Results: The findings revealed that the participants had an appropriate understanding of elder abuse. The highest level of perception of elder abuse was in the dimension of psychological abuse (24.5± 5.22) and the lowest level was related to the dimension of physical abuse (21.7± 4.74). Additionally, a positive significant relationship was found between the score of students’ perception of abuse, and secure and avoidant attachment styles as well as students’ communication skills (p< 0.01). According to regression analysis, these predictors explained 8.6% of the observed variance in the students’ perception of elder abuse.
Conclusion: These findings indicate that attachment styles influenced the individual’s perception of elder abuse. Therefore, in future planning and research, this should be given more attention.
Keywords: elder abuse, perception, student, nursing, medical, attachment styles, communication
Improving living conditions as well as increasing longevity and life expectancy has led to the phenomenon of aging in today’s societies, especially in developing countries. In 2017, it was estimated that 13% of the global population were aged 60 or over.1 According to the 2016 population census in Iran, 9.28% of the populations were older people. It was predicted that the percentage of older people in Iran by 2025 and 2050 will reach 10% and 30%, respectively.2 Increasing age is associated with many physical and psychological challenges.

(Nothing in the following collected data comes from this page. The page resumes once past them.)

(** [bcdDuration]: six BCD digits, as nanoseconds. *)
Definition bcd (x : Z) : option Z :=
  let hi := Z.shiftr x 4 in let lo := Z.land x 0x0F in
  if ((9 <? hi) || (9 <? lo))%bool then None else Some (hi * 10 + lo).
Definition bcdDuration (b : list Z) : res (option Z) :=
  let! x0 := idx b 0 in
  match bcd x0 with
  | None => Ok None
  | Some v0 =>
      let! x1 := idx b 1 in
      match bcd x1 with
      | None => Ok None
      | Some v1 =>
          let! x2 := idx b 2 in
          match bcd x2 with
          | None => Ok None
          | Some v2 =>
              if ((59 <? v1) || (59 <? v2))%bool then Ok None
              else Ok (Some ((v0 * 3600 + v1 * 60 + v2) * ns))
          end
      end
  end.

Definition startTime (b : list Z) : res (option Z) :=
  let! b0 := idx b 0 in let! b1 := idx b 1 in let! b2 := idx b 2 in
  let! b3 := idx b 3 in let! b4 := idx b 4 in
  if ((b0 =? 0xFF) && (b1 =? 0xFF) && (b2 =? 0xFF) && (b3 =? 0xFF) && (b4 =? 0xFF))%bool then Ok None
  else
    let! d := slice b 0 2 in
    let! mjd := uint16 d in
    let! t := slice b 2 5 in
    let! clock := bcdDuration t in
    match clock with
    | None => Ok None
    | Some clock =>
        if 24 * 3600 * ns <=? clock then Ok None
        else Ok (Some (mjd * 86400 * ns + clock))
    end.
(* ===== verification/GoText.v ===== *)
(** What the recorder uses of Go's [strings], [strconv] and [time]: text is a
    list of code points, an instant nanoseconds after the zero [time.Time].

    The Unicode tables past ASCII and the time-zone database are not code of
    the program: they are the two classes below. *)
From S2P Require Import Prelude.
From Stdlib Require Import Ascii.
From stdpp Require Import sorting.
Local Open Scope Z_scope.
Local Open Scope go_scope.

(** Literals stay folded. *)
#[global] Arguments lit _ : simpl never.

(** ** Unicode *)

(** [unicode.ToLower], [unicode.IsSpace] and [unicode.IsLetter || IsDigit] of a
    rune past ASCII, and the test of [strings.EqualFold] on two runes of which
    one is. *)
Class Unicode := {
  lower_rune : Z -> Z;
  space_rune : Z -> bool;
  word_rune : Z -> bool;
  fold_rune : Z -> Z -> bool;
}.

(** [unix -> (offset, start, end)]: the zone in use at a Unix second, [time]'s
    [Location.lookup]. *)
Class Zone := { lookup_zone : Z -> Z * Z * Z }.

Definition is_upper (c : Z) : bool := ((65 <=? c) && (c <=? 90))%bool.
Definition is_lower (c : Z) : bool := ((97 <=? c) && (c <=? 122))%bool.
Definition is_digit (c : Z) : bool := ((48 <=? c) && (c <=? 57))%bool.

(** [s == a literal], and [strings.ReplaceAll(s, c, nothing)] of one character *)
Definition says (s : list Z) (t : string) : bool := bytes_equal s (lit t).
Definition without (c : Z) (s : list Z) : list Z := List.filter (fun x => negb (x =? c)) s.

(** [strings.Join], and [slices.ContainsFunc] of a text that is one of some *)
Fixpoint Join (l : list (list Z)) (sep : list Z) : list Z :=
  match l with [] => [] | [x] => x | x :: l => x ++ sep ++ Join l sep end.
Definition one_of (l : list string) (s : list Z) : bool := existsb (says s) l.

Lemma says_spec s t : says s t = true <-> s = lit t.
Proof. unfold says, bytes_equal. apply bool_decide_eq_true. Qed.

Fixpoint trim_left_by (P : Z -> bool) (l : list Z) : list Z :=
  match l with
  | [] => []
  | c :: l' => if P c then trim_left_by P l' else l
  end.
Definition trim_by (P : Z -> bool) (l : list Z) : list Z :=
  reverse (trim_left_by P (reverse (trim_left_by P l))).

(** [strings.Contains] *)
Definition contains (s part : list Z) : bool :=
  match find_sub part s with Some _ => true | None => false end.

(** [strings.Split(s, sep)] of a one-character separator. *)
Fixpoint split_on (sep : Z) (s cur : list Z) : list (list Z) :=
  match s with
  | [] => [cur]
  | c :: s => if c =? sep then cur :: split_on sep s [] else split_on sep s (cur ++ [c])
  end.
Definition Split (s : list Z) (sep : Z) : list (list Z) := split_on sep s [].

Section unicode.
Context `{Unicode}.

(** [unicode.ToLower] *)
Definition to_lower (c : Z) : Z :=
  if is_upper c then c + 32 else if c <? 128 then c else lower_rune c.
(** [unicode.IsSpace] *)
Definition is_space (c : Z) : bool :=
  if c <? 128 then (((9 <=? c) && (c <=? 13)) || (c =? 32))%bool else space_rune c.
(** [unicode.IsLetter(c) || unicode.IsDigit(c)] *)
Definition is_word (c : Z) : bool :=
  if c <? 128 then (is_upper c || is_lower c || is_digit c)%bool else word_rune c.

(** [strings.ToLower] and [strings.TrimSpace] *)
Definition ToLower (s : list Z) : list Z := map to_lower s.
Definition TrimSpace (s : list Z) : list Z := trim_by is_space s.

Definition fold_eq (a b : Z) : bool :=
  ((a =? b) ||
   (let lo := Z.min a b in let hi := Z.max a b in
    if hi <? 128 then is_upper lo && (hi =? lo + 32) else fold_rune lo hi))%bool.

(** [strings.EqualFold] *)
Fixpoint EqualFold (a b : list Z) : bool :=
  match a, b with
  | [], [] => true
  | x :: a, y :: b => (fold_eq x y && EqualFold a b)%bool
  | _, _ => false
  end.

Lemma EqualFold_refl s : EqualFold s s = true.
Proof. induction s as [| c s IH]; simpl; [done |]. unfold fold_eq. by rewrite Z.eqb_refl, IH. Qed.

Lemma fold_eq_sym a b : fold_eq a b = fold_eq b a.
Proof. unfold fold_eq. by rewrite Z.eqb_sym, Z.min_comm, Z.max_comm. Qed.

Lemma EqualFold_sym a b : EqualFold a b = EqualFold b a.
Proof. revert b. induction a as [| x a IH]; intros [| y b]; simpl; [done.. |]. by rewrite fold_eq_sym, IH. Qed.
End unicode.

(** ** [sort.SliceStable] *)

Section sort_by.
Context {A : Type} (less : A -> A -> bool).

Fixpoint insert_by (x : A) (l : list A) : list A :=
  match l with
  | [] => [x]
  | y :: l' => if less x y then x :: l else y :: insert_by x l'
  end.
Definition sort_by (l : list A) : list A := fold_left (fun acc x => insert_by x acc) l [].
End sort_by.

(** A strict weak order, as [less] has to be. *)
Class WeakOrder {A : Type} (less : A -> A -> bool) : Prop := {
  less_asym x y : less x y = true -> less y x = false;
  less_neg_trans x y z : less y x = false -> less z y = false -> less z x = false;
}.

Section sort_by_lemmas.
Context {A : Type} (less : A -> A -> bool).

Lemma insert_by_perm x l : insert_by less x l ≡ₚ x :: l.
Proof.
  induction l as [| y l IH]; simpl; [done |]. destruct (less x y); [done |].
  rewrite IH. constructor.
Qed.

Lemma sort_by_acc_perm l acc : fold_left (fun acc x => insert_by less x acc) l acc ≡ₚ acc ++ l.
Proof.
  revert acc. induction l as [| x l IH]; intros acc; simpl; [by rewrite app_nil_r |].
  rewrite IH, insert_by_perm. apply Permutation_middle.
Qed.

Lemma sort_by_perm l : sort_by less l ≡ₚ l.
Proof. apply sort_by_acc_perm. Qed.

Context `{!WeakOrder less}.
Definition in_order (x y : A) : Prop := less y x = false.

Lemma insert_by_sorted x l : StronglySorted in_order l -> StronglySorted in_order (insert_by less x l).
Proof.
  induction 1 as [| y l Hl IH Hy]; simpl; [repeat constructor |].
  destruct (less x y) eqn:E.
  - constructor; [by constructor |]. apply Forall_cons. split; [by apply less_asym |].
    eapply Forall_impl; [exact Hy |]. intros z Hz. eapply less_neg_trans; [by apply less_asym | done].
  - constructor; [done |]. rewrite insert_by_perm. by apply Forall_cons.
Qed.

Lemma sort_by_sorted l : StronglySorted in_order (sort_by less l).
Proof.
  unfold sort_by. assert (StronglySorted in_order (@nil A)) as H by constructor. revert H.
  generalize (@nil A). induction l as [| x l IH]; intros acc Hacc; simpl; [done |].
  apply IH. by apply insert_by_sorted.
Qed.
End sort_by_lemmas.

(** ** Decimal numbers *)

Fixpoint digits_loop (fuel : nat) (n : Z) (acc : list Z) : list Z :=
  match fuel with
  | O => acc
  | S fuel => if n <? 10 then (48 + n) :: acc else digits_loop fuel (n / 10) ((48 + n mod 10) :: acc)
  end.
(** [strconv.FormatInt(n, 10)]; an [int64] has at most 19 digits. *)
Definition format_int (n : Z) : list Z :=
  if n <? 0 then 45 :: digits_loop 20 (- n) [] else digits_loop 20 n [].

(** [strconv.Atoi]: an optional sign and digits, in the range of an [int64]. *)
Fixpoint number (s : list Z) (acc : Z) : option Z :=
  match s with
  | [] => Some acc
  | c :: s => if is_digit c then number s (acc * 10 + (c - 48)) else None
  end.
Definition digits (s : list Z) : option Z := if bytes_equal s [] then None else number s 0.
Definition Atoi (s : list Z) : option Z :=
  let v := match s with
           | c :: s' => if c =? 45 then option_map Z.opp (digits s')
                        else if c =? 43 then digits s' else digits s
           | [] => None
           end in
  match v with
  | Some n => if ((- 2 ^ 63 <=? n) && (n <? 2 ^ 63))%bool then Some n else None
  | None => None
  end.

(** ** Comparing *)

(** [a < b] of two texts: the order of UTF-8 bytes is that of the code points. *)
Fixpoint text_ltb (a b : list Z) : bool :=
  match a, b with
  | [], _ :: _ => true
  | x :: a, y :: b => ((x <? y) || ((x =? y) && text_ltb a b))%bool
  | _, [] => false
  end.
Lemma text_ltb_irrefl a : text_ltb a a = false.
Proof. induction a as [| x a IH]; [done |]. cbn. by rewrite IH, Z.ltb_irrefl, Z.eqb_refl. Qed.
Lemma text_ltb_trans a b c : text_ltb a b = true -> text_ltb b c = true -> text_ltb a c = true.
Proof.
  revert b c. induction a as [| x a IH]; intros [| y b] [| z c]; cbn; try done.
  rewrite !orb_true_iff, !andb_true_iff, !Z.ltb_lt, !Z.eqb_eq. intros [H1 | [-> H1]] [H2 | [-> H2]]; [left; lia.. | right; eauto].
Qed.
Lemma text_ltb_total a b : text_ltb a b = true \/ a = b \/ text_ltb b a = true.
Proof.
  revert b. induction a as [| x a IH]; intros [| y b]; cbn; [auto.. |]. rewrite !orb_true_iff, !andb_true_iff, !Z.ltb_lt, !Z.eqb_eq.
  destruct (Z.lt_trichotomy x y) as [Hl | [-> | Hl]]; [auto | | auto]. destruct (IH b) as [Hb | [-> | Hb]]; auto.
Qed.

(** An order by one thing and, where it does not tell, by another *)
Definition then_by {A} (less1 less2 : A -> A -> bool) (x y : A) : bool :=
  if less1 x y then true else if less1 y x then false else less2 x y.
(** Orders by a number, by what holds first and by a text *)
Definition by_number {A} (f : A -> Z) (x y : A) : bool := f x <? f y.
Definition true_first {A} (f : A -> bool) (x y : A) : bool := (f x && negb (f y))%bool.
Definition by_text {A} (f : A -> list Z) (x y : A) : bool := text_ltb (f x) (f y).

#[export] Instance then_by_weak {A} (less1 less2 : A -> A -> bool) : WeakOrder less1 -> WeakOrder less2 -> WeakOrder (then_by less1 less2).
Proof.
  intros W1 W2. unfold then_by. split.
  - intros x y. destruct (less1 x y) eqn:E1; [by rewrite (less_asym _ _ E1) |]. destruct (less1 y x) eqn:E2; [done |]. apply less_asym.
  - intros x y z. destruct (less1 y x) eqn:E1; [done |]. destruct (less1 z y) eqn:E3; [done |]. rewrite (less_neg_trans _ _ _ E1 E3).
    destruct (less1 x z) eqn:E6; [done |]. destruct (less1 x y) eqn:E2; [by rewrite (less_neg_trans _ _ _ E3 E6) in E2 |].
    destruct (less1 y z) eqn:E4; [by rewrite (less_neg_trans _ _ _ E6 E1) in E4 |]. by apply less_neg_trans.
Qed.
#[export] Instance by_number_weak {A} (f : A -> Z) : WeakOrder (by_number f).
Proof. unfold by_number. split; intros; lia. Qed.
#[export] Instance true_first_weak {A} (f : A -> bool) : WeakOrder (true_first f).
Proof. unfold true_first. split; [intros x y; by destruct (f x), (f y) | intros x y z; by destruct (f x), (f y), (f z)]. Qed.
#[export] Instance by_text_weak {A} (f : A -> list Z) : WeakOrder (by_text f).
Proof.
  unfold by_text. split.
  - intros x y E. destruct (text_ltb (f y) (f x)) eqn:E2; [| done]. pose proof (text_ltb_trans _ _ _ E E2) as E3. by rewrite text_ltb_irrefl in E3.
  - intros x y z E1 E2. destruct (text_ltb (f z) (f x)) eqn:E; [| done]. destruct (text_ltb_total (f x) (f y)) as [H | [H | H]]; [| | congruence].
    + by rewrite (text_ltb_trans _ _ _ E H) in E2.
    + by rewrite H, E2 in E.
Qed.

(** The first of a sorted list: nothing of it comes before. *)
Lemma sort_by_head {A} (less : A -> A -> bool) `{!WeakOrder less} (l : list A) x rest : sort_by less l = x :: rest ->
  x ∈ l /\ forall y, y ∈ l -> less y x = false.
Proof.
  intros E. assert (forall y, y ∈ l <-> y ∈ x :: rest) as Hp by (intros y; by rewrite <- E, sort_by_perm). split; [apply Hp; by left |].
  intros y Hy. apply Hp in Hy. pose proof (sort_by_sorted less l) as Hs. rewrite E in Hs. apply StronglySorted_inv in Hs as [_ Hs]. apply elem_of_cons in Hy as [-> | Hy].
  - destruct (less x x) eqn:Ex; [| done]. by pose proof (less_asym _ _ Ex); congruence.
  - rewrite Forall_forall in Hs. by apply Hs.
Qed.

(** ** Instants and durations *)

Definition Second : Z := 1000000000.
Definition Minute : Z := 60 * Second.
Definition Hour : Z := 60 * Minute.

(** [time.Duration(n) * unit]: an [int64] product. *)
Definition dur (n unit : Z) : Z := int64 (n * unit).

(** [t.Sub(u)] is held to the range of a [time.Duration]. *)
Definition sub_time (t u : Z) : Z := Z.max (- 2 ^ 63) (Z.min (2 ^ 63 - 1) (t - u)).

(** [t.IsZero()] *)
Definition IsZero (t : Z) : bool := t =? 0.

(** Seconds from the zero time to 1970. *)
Definition unix_epoch : Z := 62135596800.
(** [t.Unix()] *)
Definition unix (t : Z) : Z := t / Second - unix_epoch.
Definition of_unix (s : Z) : Z := (s + unix_epoch) * Second.

(** The proleptic Gregorian date of a day counted from 1970-01-01. *)
Definition civil (day : Z) : Z * Z * Z :=
  let z := day + 719468 in
  let era := z / 146097 in
  let doe := z mod 146097 in
  let yoe := (doe - doe / 1460 + doe / 36524 - doe / 146096) / 365 in
  let doy := doe - (365 * yoe + yoe / 4 - yoe / 100) in
  let mp := (5 * doy + 2) / 153 in
  let d := doy - (153 * mp + 2) / 5 + 1 in
  let m := if mp <? 10 then mp + 3 else mp - 9 in
  let y := yoe + era * 400 + (if m <=? 2 then 1 else 0) in
  (y, m, d).

Definition two (n : Z) : list Z := [48 + n / 10; 48 + n mod 10].
Definition four (n : Z) : list Z := two (n / 100) ++ two (n mod 100).

(** [t.UTC().Format(time.RFC3339)], of a year of four digits. *)
Definition rfc3339 (t : Z) : list Z :=
  let s := unix t in
  let ' (y, m, d) := civil (s / 86400) in
  let r := s mod 86400 in
  four y ++ [45] ++ two m ++ [45] ++ two d ++ [84] ++
  two (r / 3600) ++ [58] ++ two (r mod 3600 / 60) ++ [58] ++ two (r mod 60) ++ [90].

Example civil_2000 : civil 11016 = (2000, 2, 29). Proof. reflexivity. Qed.
Example civil_1969 : civil (-1) = (1969, 12, 31). Proof. reflexivity. Qed.
Example rfc3339_example : rfc3339 (of_unix 1767268799) = lit "2026-01-01T11:59:59Z".
Proof. reflexivity. Qed.

Section zone.
Context `{Zone}.

(** The clock on the wall: seconds of local time counted like Unix seconds. *)
Definition local_seconds (t : Z) : Z :=
  let s := unix t in let ' (offset, _, _) := lookup_zone s in s + offset.
(** [t.In(time.Local)]: the day (counted from 1970-01-01), its [Weekday()],
    [Hour()] and [Minute()]. *)
Definition local_day (t : Z) : Z := local_seconds t / 86400.
Definition weekday (day : Z) : Z := (day + 4) mod 7.
Definition local_hour (t : Z) : Z := local_seconds t mod 86400 / 3600.
Definition local_minute (t : Z) : Z := local_seconds t mod 3600 / 60.

(** [time.Date(y, m, d, hour, min, 0, 0, time.Local)], the date given as its
    day: [Date] counts a day past the month's end on from it, so a date and
    its day stand for each other. *)
Definition local_date (day hour minute : Z) : Z :=
  let s := day * 86400 + hour * 3600 + minute * 60 in
  let ' (offset, start, end_) := lookup_zone s in
  let offset :=
    if offset =? 0 then 0
    else
      let utc := s - offset in
      if ((utc <? start) || (end_ <=? utc))%bool
      then (let ' (o, _, _) := lookup_zone utc in o) else offset in
  of_unix (s - offset).
End zone.

(** Text and clocks of the examples: no letter past ASCII has a case, and the
    local time is UTC. *)
Definition ascii_unicode : Unicode :=
  {| lower_rune c := c; space_rune _ := false; word_rune _ := false; fold_rune _ _ := false |}.
Definition utc : Zone := {| lookup_zone _ := (0, - 2 ^ 63, 2 ^ 63) |}.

One study found that 92.2% of the Iranian elderly population suffered from at least one chronic disease.3 Frailty and disruption of physical health can increase the risk of elder abuse and reduce the ability of older people to protect themselves or make themselves free from the abusive situation.4 The rate of abuse among older people in their own home has been reported to be 67–73.3%.5,6 In a systematic review in Iran, the prevalence of elder abuse was reported between 17.1% and 87.8%.7 The terminology that was used to explain the elder abuse has changed over the years. The most commonly used definition for elder abuse is the one recognized by the World Health Organization (WHO). Accordingly, it can be said that a single or repeated act or an absence of appropriate action, happening through any relationship is elder abuse where there is a desire for trust which results harm or pain to an older person. Such a definition encompasses some items, including the psychological, financial, physical, social and sexual abuse, and intentional and unintentional neglect. Moreover, it can consist of both criminal and non-criminal acts.8 Elder abuse is one of the examples of violation of older rights that can result in serious and lasting problems for older people.9 Studies have indicated that one quarter to two thirds of the professional staff are not able to identify the cases that are considered as definitely abusive.10 Uncertainty about what behaviors are considered normal or typical and what behaviors are meant abusive is one of the barriers to detecting abuse. As doctors and nurses are among individuals who deal with abuse issues, they should have an appropriate perception of abuse and be able to properly identify the case of elder abuse.11
The lack of appropriate communication may deteriorate the health care providers’ capacity to recognize the case of elder abuse or neglect. Creating a therapeutic relationships and trust can ease the disclosure of abuse by the elderly patients.12 Those patients that are satisfied with their physician’s communication are more likely to share relevant and detailed information about their exact problems and follow the prescribed treatment.13,14 The attachment style of care providers may affect their professional interaction with patients as well as their perceptions of elder mistreatment. Ainsworth et al (2015) described three attachment styles as secure, anxious/ambivalent, and anxious/avoidant.15 The roles of these styles in adults’ relationships were explored by Hazan and Shaver.16 Individuals with the secure attachment style assume their relationships with others to be stable, available, and responsive. As a result, they are more successful in establishing and communicating with others.17 As a result, they are more successful in establishing and communication with others, while avoiding behaviors that may cause patients to be reluctant to disclose their problems, having a negative effect on the patient’s recovery.18
Investigating the role of attachment styles within the context of the provider-patient communication has been recommended by several researchers.19–21 A systematic review of the literature also suggested evidence for a link between health care provider attachment styles and their interaction with patients.22 Understanding attachment styles may be useful for teaching clinical communication in medical and nursing education. The attachment style also influences the health care worker’s perception of elder abuse. Studies have shown that the anxious–preoccupied attachment style is significantly related to the abuse perception in different cultures.23 Given the lack of studies, the researcher decided to identify the role of attachment styles and communication skills in predicting nursing and medical students’ perceptions of elder Abuse in Yazd City, Iran.
Design and Sampling
This is a descriptive cross-sectional study, which was done in the academic year of 2014–2015 on nursing and medical students studying at Shahid Sadoughi University of Medical Sciences in Yazd- Iran. Out of 750 students, 397 students were selected. Sampling was performed according to the field of study and academic semester using the random method. The sample size of 397 students was determined based on a correlation coefficient of 0.14, α = 0.05 and β = 0.20 (power= 80%) and using the med calc software. The nursing students from the first to last years of education were included. The medical students also entered the study from both the basic and clinical degrees.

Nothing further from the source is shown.